TASK REQUIREMENTS: Find the lines in the records that carry the word "Hsound". Copy each one.
++++ EXERCISE DATA
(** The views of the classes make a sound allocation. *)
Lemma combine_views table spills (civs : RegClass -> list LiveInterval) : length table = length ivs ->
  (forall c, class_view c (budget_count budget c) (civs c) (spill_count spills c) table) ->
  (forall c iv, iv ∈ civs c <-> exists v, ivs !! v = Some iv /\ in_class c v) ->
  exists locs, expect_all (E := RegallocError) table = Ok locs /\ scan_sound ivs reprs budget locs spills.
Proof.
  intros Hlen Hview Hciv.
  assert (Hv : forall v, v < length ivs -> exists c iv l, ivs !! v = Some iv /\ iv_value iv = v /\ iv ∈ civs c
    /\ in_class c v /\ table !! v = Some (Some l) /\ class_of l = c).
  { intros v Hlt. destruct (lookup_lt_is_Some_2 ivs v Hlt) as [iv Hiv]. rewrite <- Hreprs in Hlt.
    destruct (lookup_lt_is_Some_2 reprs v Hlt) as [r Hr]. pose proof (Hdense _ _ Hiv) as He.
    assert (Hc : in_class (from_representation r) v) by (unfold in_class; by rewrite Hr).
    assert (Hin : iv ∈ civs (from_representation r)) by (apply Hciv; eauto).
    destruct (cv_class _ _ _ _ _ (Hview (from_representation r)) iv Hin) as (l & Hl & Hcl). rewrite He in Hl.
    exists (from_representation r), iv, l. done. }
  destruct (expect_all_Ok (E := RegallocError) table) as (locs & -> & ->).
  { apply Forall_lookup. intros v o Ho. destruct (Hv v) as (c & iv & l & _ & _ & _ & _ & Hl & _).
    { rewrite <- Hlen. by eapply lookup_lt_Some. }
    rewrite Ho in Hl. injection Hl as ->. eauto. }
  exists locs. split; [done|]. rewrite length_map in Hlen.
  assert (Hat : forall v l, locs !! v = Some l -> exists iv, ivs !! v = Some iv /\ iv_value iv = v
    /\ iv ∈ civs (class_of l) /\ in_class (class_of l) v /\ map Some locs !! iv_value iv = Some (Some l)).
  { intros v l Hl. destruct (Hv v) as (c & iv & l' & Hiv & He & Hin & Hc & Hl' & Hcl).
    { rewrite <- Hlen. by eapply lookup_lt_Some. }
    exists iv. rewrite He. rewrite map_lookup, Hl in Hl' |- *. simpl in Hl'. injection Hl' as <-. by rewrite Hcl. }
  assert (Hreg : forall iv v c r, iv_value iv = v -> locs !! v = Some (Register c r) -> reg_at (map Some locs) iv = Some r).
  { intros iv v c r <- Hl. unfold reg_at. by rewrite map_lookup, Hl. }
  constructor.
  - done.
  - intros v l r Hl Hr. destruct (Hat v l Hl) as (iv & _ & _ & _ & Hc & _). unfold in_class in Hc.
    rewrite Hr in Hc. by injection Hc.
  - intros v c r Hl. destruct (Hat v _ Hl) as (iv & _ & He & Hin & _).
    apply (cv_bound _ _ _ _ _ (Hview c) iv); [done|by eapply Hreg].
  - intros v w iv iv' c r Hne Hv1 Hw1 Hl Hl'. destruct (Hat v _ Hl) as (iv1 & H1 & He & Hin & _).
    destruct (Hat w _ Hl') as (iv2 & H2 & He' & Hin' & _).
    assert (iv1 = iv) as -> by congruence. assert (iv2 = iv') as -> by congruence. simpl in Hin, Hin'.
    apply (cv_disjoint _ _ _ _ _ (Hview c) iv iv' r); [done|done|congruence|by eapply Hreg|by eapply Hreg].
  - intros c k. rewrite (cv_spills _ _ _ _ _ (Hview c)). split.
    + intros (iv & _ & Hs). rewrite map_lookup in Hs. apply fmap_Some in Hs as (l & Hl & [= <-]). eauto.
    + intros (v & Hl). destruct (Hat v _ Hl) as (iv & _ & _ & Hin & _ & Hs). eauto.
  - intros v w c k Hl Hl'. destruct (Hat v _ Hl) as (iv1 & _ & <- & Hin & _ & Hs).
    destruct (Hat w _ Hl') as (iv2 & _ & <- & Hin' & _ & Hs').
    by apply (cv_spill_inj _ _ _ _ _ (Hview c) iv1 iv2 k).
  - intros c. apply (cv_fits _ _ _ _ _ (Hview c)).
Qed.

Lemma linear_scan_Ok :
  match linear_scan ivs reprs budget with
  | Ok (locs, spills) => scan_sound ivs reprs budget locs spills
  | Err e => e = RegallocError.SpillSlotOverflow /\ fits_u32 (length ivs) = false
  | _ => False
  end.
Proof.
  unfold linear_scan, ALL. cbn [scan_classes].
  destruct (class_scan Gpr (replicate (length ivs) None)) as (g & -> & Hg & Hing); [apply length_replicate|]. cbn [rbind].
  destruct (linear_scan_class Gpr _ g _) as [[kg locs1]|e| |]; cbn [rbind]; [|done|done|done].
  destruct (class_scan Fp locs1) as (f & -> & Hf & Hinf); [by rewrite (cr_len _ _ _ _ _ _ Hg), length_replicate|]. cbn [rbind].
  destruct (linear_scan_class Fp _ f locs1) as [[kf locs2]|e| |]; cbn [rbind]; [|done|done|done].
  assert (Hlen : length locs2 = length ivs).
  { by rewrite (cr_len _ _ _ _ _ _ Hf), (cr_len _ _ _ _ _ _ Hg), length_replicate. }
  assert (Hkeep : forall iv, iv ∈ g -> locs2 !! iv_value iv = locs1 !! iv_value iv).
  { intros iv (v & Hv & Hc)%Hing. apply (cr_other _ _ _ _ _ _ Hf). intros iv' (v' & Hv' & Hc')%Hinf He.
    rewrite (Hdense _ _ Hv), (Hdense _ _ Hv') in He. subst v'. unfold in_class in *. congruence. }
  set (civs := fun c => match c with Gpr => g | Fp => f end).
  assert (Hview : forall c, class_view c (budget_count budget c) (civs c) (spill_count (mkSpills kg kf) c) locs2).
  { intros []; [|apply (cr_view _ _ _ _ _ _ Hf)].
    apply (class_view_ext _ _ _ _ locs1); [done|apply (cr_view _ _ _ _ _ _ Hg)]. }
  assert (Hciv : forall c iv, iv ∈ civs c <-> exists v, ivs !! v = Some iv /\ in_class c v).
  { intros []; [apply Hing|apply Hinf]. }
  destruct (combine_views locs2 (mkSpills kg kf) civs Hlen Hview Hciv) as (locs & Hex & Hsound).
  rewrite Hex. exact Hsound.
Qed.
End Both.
++++++++
++++ EXERCISE DATA
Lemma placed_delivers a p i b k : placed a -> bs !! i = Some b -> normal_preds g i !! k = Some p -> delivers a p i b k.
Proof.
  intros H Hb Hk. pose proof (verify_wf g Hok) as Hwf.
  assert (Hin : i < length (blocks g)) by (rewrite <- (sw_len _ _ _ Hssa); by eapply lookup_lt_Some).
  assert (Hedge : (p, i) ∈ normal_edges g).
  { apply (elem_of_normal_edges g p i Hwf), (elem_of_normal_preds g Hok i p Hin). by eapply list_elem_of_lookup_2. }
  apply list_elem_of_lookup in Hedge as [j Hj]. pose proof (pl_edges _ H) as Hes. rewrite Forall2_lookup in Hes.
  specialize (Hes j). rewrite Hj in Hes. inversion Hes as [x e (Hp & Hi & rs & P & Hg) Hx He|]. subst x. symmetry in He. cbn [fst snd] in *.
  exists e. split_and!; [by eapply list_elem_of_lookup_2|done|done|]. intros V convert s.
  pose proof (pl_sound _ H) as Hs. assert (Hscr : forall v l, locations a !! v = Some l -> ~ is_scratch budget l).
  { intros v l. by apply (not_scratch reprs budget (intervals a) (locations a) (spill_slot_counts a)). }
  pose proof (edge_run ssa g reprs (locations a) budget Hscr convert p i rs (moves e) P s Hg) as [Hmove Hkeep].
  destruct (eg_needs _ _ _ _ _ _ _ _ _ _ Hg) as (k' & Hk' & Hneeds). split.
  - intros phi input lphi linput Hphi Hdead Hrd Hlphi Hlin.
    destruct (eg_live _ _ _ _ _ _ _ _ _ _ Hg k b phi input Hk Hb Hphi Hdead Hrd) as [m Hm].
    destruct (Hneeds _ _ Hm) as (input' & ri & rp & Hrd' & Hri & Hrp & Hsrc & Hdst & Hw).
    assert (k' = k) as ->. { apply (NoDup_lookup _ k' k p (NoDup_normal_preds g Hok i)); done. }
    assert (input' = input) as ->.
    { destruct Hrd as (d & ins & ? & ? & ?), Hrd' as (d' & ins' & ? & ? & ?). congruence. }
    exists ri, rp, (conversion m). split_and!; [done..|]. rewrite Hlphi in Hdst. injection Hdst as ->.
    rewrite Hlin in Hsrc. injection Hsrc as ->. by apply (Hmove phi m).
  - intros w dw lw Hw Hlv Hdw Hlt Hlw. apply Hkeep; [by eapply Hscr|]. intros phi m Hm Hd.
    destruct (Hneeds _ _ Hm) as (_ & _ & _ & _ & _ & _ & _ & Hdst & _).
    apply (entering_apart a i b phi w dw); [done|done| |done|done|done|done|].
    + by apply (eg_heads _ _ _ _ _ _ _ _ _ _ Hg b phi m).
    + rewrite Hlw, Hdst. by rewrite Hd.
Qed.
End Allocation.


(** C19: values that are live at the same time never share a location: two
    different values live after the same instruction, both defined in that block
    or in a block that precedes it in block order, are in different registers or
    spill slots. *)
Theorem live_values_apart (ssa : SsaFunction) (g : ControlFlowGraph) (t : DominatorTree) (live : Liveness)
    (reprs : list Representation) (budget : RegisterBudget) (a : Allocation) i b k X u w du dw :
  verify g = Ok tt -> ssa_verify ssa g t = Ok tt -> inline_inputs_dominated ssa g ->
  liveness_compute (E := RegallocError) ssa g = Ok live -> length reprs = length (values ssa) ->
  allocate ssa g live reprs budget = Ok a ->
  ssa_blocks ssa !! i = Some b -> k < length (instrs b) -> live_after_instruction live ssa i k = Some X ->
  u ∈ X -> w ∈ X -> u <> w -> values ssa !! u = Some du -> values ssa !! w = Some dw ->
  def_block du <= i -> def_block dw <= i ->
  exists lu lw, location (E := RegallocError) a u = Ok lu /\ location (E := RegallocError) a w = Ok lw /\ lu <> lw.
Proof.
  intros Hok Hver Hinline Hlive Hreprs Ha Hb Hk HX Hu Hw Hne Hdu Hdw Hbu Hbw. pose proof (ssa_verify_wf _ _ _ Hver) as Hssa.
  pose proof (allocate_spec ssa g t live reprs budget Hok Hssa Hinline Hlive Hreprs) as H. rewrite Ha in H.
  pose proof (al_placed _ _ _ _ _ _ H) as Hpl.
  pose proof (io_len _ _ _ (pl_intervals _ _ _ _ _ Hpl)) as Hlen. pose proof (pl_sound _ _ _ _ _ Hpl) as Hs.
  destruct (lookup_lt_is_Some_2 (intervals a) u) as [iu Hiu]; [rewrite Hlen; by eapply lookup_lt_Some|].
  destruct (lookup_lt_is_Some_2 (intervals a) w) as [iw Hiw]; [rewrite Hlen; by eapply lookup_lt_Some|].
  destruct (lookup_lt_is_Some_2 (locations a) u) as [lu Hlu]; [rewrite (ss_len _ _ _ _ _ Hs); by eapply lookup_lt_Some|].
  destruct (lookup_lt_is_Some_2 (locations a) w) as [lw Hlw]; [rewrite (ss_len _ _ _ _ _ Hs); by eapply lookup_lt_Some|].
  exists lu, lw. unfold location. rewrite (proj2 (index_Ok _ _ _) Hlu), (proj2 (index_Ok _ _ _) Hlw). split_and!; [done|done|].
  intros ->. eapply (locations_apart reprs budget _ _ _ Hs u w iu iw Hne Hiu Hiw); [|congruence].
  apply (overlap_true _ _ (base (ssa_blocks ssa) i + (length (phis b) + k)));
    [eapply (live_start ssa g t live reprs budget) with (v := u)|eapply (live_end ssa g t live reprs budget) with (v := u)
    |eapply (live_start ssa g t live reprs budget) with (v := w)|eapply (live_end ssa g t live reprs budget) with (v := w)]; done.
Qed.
++++++++
YOUR SOLUTION:
  destruct (combine_views locs2 (mkSpills kg kf) civs Hlen Hview Hciv) as (locs & Hex & Hsound).
  rewrite Hex. exact Hsound.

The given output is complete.